Teach Kids to Live Life According to Their Needs
There is no particular age for recognizing learning disabilities in a child. Although early diagnosis and treatment certainly make life much easier to live. In a country like India, where mental illness or any neurological condition is treated as taboo, a parent might not want to accept that her kids might have a disability. It is not uncommon to see kids being called slow, stupid, dumb, or even lazy when they cannot keep up with their peers. It’s not that the kids are any less smart; it’s just that regular school teaching facilities and coursework isn’t designed to support their disabilities. With proper intervention, kids with learning disabilities have shown 100% better results, both in academics and personal life.
Recently, there has been a massive increase in people’s awareness of disabilities, both physical and mental. As a result, a frequent question among young and soon-to-be parents is what to do if they think their child has a learning disability. Before we go through various measures and options, it’s important to note that your kids learning disability might make them a subject of ridicule in school. Thus, both the child and the parent need to understand that having a learning disability does not make a child inferior or dumb. It’s just that their brains are wired differently than others when it comes to receiving and processing information. They just need a little extra help and support. And you can achieve that by teaching your child and yourself how to deal with it.
How Do You Teach Your Kid with Learning Disabilities How to Support Themselves?
A common mentality of parents is to “wait for them to grow out of it.” The best thing you can do for your child is to consult a child psychologist or psychiatrist and get them evaluated as soon as possible. Early intervention would make sure that their weakness doesn’t impede your child’s future, and they can easily keep up with their primary teaching.
Consultation and evaluation
A proper consultation from a psychiatrist leads to an effective diagnosis of a child’s learning disability. A parent can then proceed to make arrangements/changes according to the specific necessity of a kid.

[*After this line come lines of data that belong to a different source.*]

(* ===== verification/Executions.v ===== *)
(** * Executions without faults

    The fault-free runs of [Sequential] are executions of the server of
    [Safety]: a request that runs alone for some number of operations, from
    any state the server has reached. *)
From S2P Require Import Prelude Prog Bytes AtomicStorage Lock Blockchain PaymentChannelStorage.
From S2P Require Import World RelyGuarantee Concurrency Requests Safety.
Local Open Scope Z_scope.

(** The storage answers the requests that take and release locks. *)
Definition answered {X} (e : DaemonE X) : X -> Prop :=
  match e in DaemonE X return X -> Prop with
  | StorageEvent e =>
      match e in StorageE X return X -> Prop with
      | SPutIfAbsent _ _ | SCompareAndSwap _ _ _ => fun x => ~ is_err x
      | _ => fun _ => True
      end
  | _ => fun _ => True
  end.

Section healthy.
Context `{!GoEthereum, !EscrowCodec} (metadata : ServiceMetadata.ServiceMetadata).

(** The steps of the server in which the requests on lock entries are answered;
    those of a request are marked with its number. *)
Inductive healthy_step : option nat -> server -> server -> Prop :=
| healthy_thread ps s t X (e : DaemonE X) k x w :
    ps !! t = Some (Vis e k) -> contract e (world s) x w -> answered e x ->
    healthy_step (Some t) (ps, s) (<[t := k x]> ps, next t s w)
| healthy_spawn ps s p :
    Request metadata p -> healthy_step None (ps, s) (ps ++ [p], s)
| healthy_env ps s s' :
    environment_step s s' -> healthy_step None (ps, s) (ps, s').

(** The request [t] stops. *)
Inductive stops (t : nat) : server -> server -> Prop :=
| server_stops ps s p : ps !! t = Some p -> stops t (ps, s) (<[t := crashed]> ps, disown t s).

Definition any_healthy_step (c c' : server) : Prop :=
  (exists l, healthy_step l c c') \/ exists t, stops t c c'.

Lemma healthy_server_step l c c' : healthy_step l c c' -> server_step metadata c c'.
Proof.
  intros [ps s t X e k x w Ht Hc _|ps s p Hp|ps s s' He].
  - eapply pool_thread; [done|]. by exists w.
  - by apply pool_spawn.
  - by apply pool_env.
Qed.

Lemma stops_server_step t c c' : stops t c c' -> server_step metadata c c'.
Proof. intros [ps s p Hp]. by eapply pool_stop. Qed.

Lemma any_healthy_server_step c c' : any_healthy_step c c' -> server_step metadata c c'.
Proof. intros [[l Hl]|[t Ht]]; [by eapply healthy_server_step|by eapply stops_server_step]. Qed.
End healthy.

Section executions.
Context `{!GoEthereum, !EscrowCodec, !EthereumNode} (metadata : ServiceMetadata.ServiceMetadata).

#[local] Instance executions_logic : RelyGuarantee DaemonE State :=
  daemon_rely_guarantee metadata.

(** At most [n] operations of the thread [t]. *)
Fixpoint exec (n : nat) (t : nat) (p : prog DaemonE unit) (s : State)
  : prog DaemonE unit * State :=
  match n, p with
  | S n, Vis e k =>
      let xw := daemon_call e (world s) in exec n t (k xw.1) (next t s xw.2)
  | _, _ => (p, s)
  end.

Definition finished {A} (p : prog DaemonE A) : bool :=
  match p with Vis _ _ => false | _ => true end.

Lemma not_finished {A} (p : prog DaemonE A) :
  finished p = false -> exists X (e : DaemonE X) k, p = Vis e k.
Proof. destruct p as [| |X e k]; [done..|]. by exists X, e, k. Qed.

Lemma daemon_call_contract {X} (e : DaemonE X) w :
  hex_readable -> 0 <= block w ->
  contract e w (daemon_call e w).1 (daemon_call e w).2 /\
  block (daemon_call e w).2 = block w.
Proof.
  intros readable Hb. destruct e as [X e|id| |]; simpl.
  - pose proof (memoryStorage_implements X e (store w)) as Hm.
    change (implementation e (store w)) with (memoryStorage_call e (store w)) in Hm.
    destruct (memoryStorage_call e (store w)) as [r m]. simpl in *.
    split; [|done]. by exists m.
  - by split; [split; [|right]|].
  - by split.
  - split; [|done]. split; [done|right]. eexists. split; [done|by apply readable].
Qed.

Lemma daemon_call_answered {X} (e : DaemonE X) w : answered e (daemon_call e w).1.
Proof.
  destruct e as [X e| | |]; [|done..]. destruct e as [k|p|k v|k v|k p n|k]; try done; simpl.
  - unfold memoryStorage_PutIfAbsent, memoryStorage_unsafeGet.
    by destruct (store w !! k); intros [].
  - unfold memoryStorage_CompareAndSwap, memoryStorage_unsafeGet.
    destruct (store w !! k); [case_decide|]; by intros [].
Qed.

Lemma exec_healthy n ps t p s :
  hex_readable -> 0 <= block (world s) -> ps !! t = Some p ->
  rtc (any_healthy_step metadata) (ps, s)
    (<[t := (exec n t p s).1]> ps, (exec n t p s).2).
Proof.
  intros readable. revert ps p s. induction n as [|n IH]; intros ps p s Hb Hp.
  { simpl. by rewrite list_insert_id. }
  destruct p as [a|m|X e k]; [by rewrite list_insert_id..|]. simpl.
  destruct (daemon_call_contract e (world s) readable Hb) as [Hc Hb'].
  eapply rtc_l.
  - left. exists (Some t). eapply healthy_thread; [done..|apply daemon_call_answered].
  - set (p' := k (daemon_call e (world s)).1).
    set (s' := next t s (daemon_call e (world s)).2).
    specialize (IH (<[t := p']> ps) p' s'). rewrite list_insert_insert_eq in IH.
    apply IH; [by rewrite <-Hb' in Hb|].
    apply list_lookup_insert_eq. by eapply lookup_lt_Some.
Qed.

Lemma healthy_steps c c' :
  rtc (any_healthy_step metadata) c c' -> rtc (server_step metadata) c c'.
Proof. apply rtc_subrel. intros c1 c2. apply any_healthy_server_step. Qed.

(** A request that arrives when the server is in [(ps, s)]. *)
Lemma exec_request_healthy n ps p s :
  hex_readable -> 0 <= block (world s) -> Request metadata p ->
  let c := exec n (length ps) p s in
  rtc (any_healthy_step metadata) (ps, s) (ps ++ [c.1], c.2).
Proof.
  intros readable Hb Hp c. eapply rtc_l; [left; exists None; by apply healthy_spawn|].
  pose proof (exec_healthy n (ps ++ [p]) (length ps) p s readable Hb) as Hs.
  rewrite list_lookup_middle in Hs by done. specialize (Hs eq_refl).
  replace (length ps) with (length ps + 0)%nat in Hs at 1 by lia.
  by rewrite insert_app_r in Hs.
Qed.

Lemma exec_request n ps p s :
  hex_readable -> 0 <= block (world s) -> Request metadata p ->
  let c := exec n (length ps) p s in rtc (server_step metadata) (ps, s) (ps ++ [c.1], c.2).
Proof. intros. by apply healthy_steps, exec_request_healthy. Qed.

Lemma reach_exec n s0 ps p s :
  hex_readable -> 0 <= block (world s) -> reachable metadata s0 (ps, s) ->
  Request metadata p ->
  let c := exec n (length ps) p s in reachable metadata s0 (ps ++ [c.1], c.2).
Proof. intros. unfold reachable in *. etrans; [done|by apply exec_request]. Qed.

(** The operation after the first [n]. *)
Lemma exec_S n t p s :
  exec (S n) t p s = exec 1 t (exec n t p s).1 (exec n t p s).2.
Proof.
  revert p s. induction n as [|n IH]; intros [a|m|X e k] s; try done.
  change (exec (S (S n)) t (Vis e k) s)
    with (exec (S n) t (k (daemon_call e (world s)).1) (next t s (daemon_call e (world s)).2)).
  by rewrite IH.
Qed.

Lemma exec_block n t p s :
  hex_readable -> 0 <= block (world s) -> block (world (exec n t p s).2) = block (world s).
Proof.
  intros readable. revert p s. induction n as [|n IH]; intros [a|m|X e k] s Hb; try done.
  simpl. destruct (daemon_call_contract e (world s) readable Hb) as [_ Hb'].
  rewrite IH; simpl; [done|]. by rewrite Hb'.
Qed.

Lemma exec_next n ps p s :
  let c := exec n (length ps) p s in let c' := exec (S n) (length ps) p s in
  hex_readable -> 0 <= block (world s) -> finished c.1 = false ->
  server_step metadata (ps ++ [c.1], c.2) (ps ++ [c'.1], c'.2).
Proof.
  intros c c' readable Hb Hf. subst c'. rewrite exec_S. fold c.
  assert (0 <= block (world c.2)) as Hb' by by (unfold c; rewrite exec_block).
  destruct c as [q s']. simpl in *. destruct q as [a|m|X e k]; [done..|]. simpl.
  destruct (daemon_call_contract e (world s') readable Hb') as [Hc _].
  replace (ps ++ [k (daemon_call e (world s')).1])
    with (<[length ps := k (daemon_call e (world s')).1]> (ps ++ [Vis e k])).
  - eapply pool_thread; [by apply list_lookup_middle|].
    exists (daemon_call e (world s')).2. by split.
  - replace (length ps) with (length ps + 0)%nat by lia. by rewrite insert_app_r.
Qed.
End executions.

(** A daemon that starts with an empty storage. *)
Definition first_state (w : World) : State := mkState (set_store ∅ w) (fun _ => None).

Lemma first_state_ok `{!GoEthereum, !EscrowCodec} metadata w :
  (forall c, In c (contract_states w) -> contract_ok c) -> state_ok metadata (first_state w).
Proof.
  intros Hc. split; [done|intros id; apply grown_refl|exact Hc|..].
  - intros id c. unfold stored, stored_channel. simpl.
    destruct (serialize (channel_key id)); [|done]. by rewrite lookup_empty.
  - intros id n p. unfold claimed, stored_payment. simpl.
    destruct (serialize (claim_id id n)); [|done]. by rewrite lookup_empty.
Qed.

Accommodations for learning disabilities
Lastly, it’s up to the parent to research and figure out the best support system for their child. Since none of the LD is similar, each child requires a different set of assistance. For example, a kid with ADHD might be best suited to medication and therapy, whereas someone with dyslexia might benefit from a reading specialist. Advanced technology is also a boon when it comes to children with LD. For example, in a classroom, the teaching methods can be less focused on numerical, or the child can have extra time or perhaps use audiobooks for better comprehension.
Having a learning disability doesn’t mean your child is broken, unlike what society thinks. It might seem like the future of your child looks bleak, but rest easy. Once you learn the specifics of their disability, you can find many resources and solutions to help your child be the best version of them in the future. You just need to ask yourself, what matters most? Your child’s ability to live a fulfilling life with good relationships or short-term academic achievements.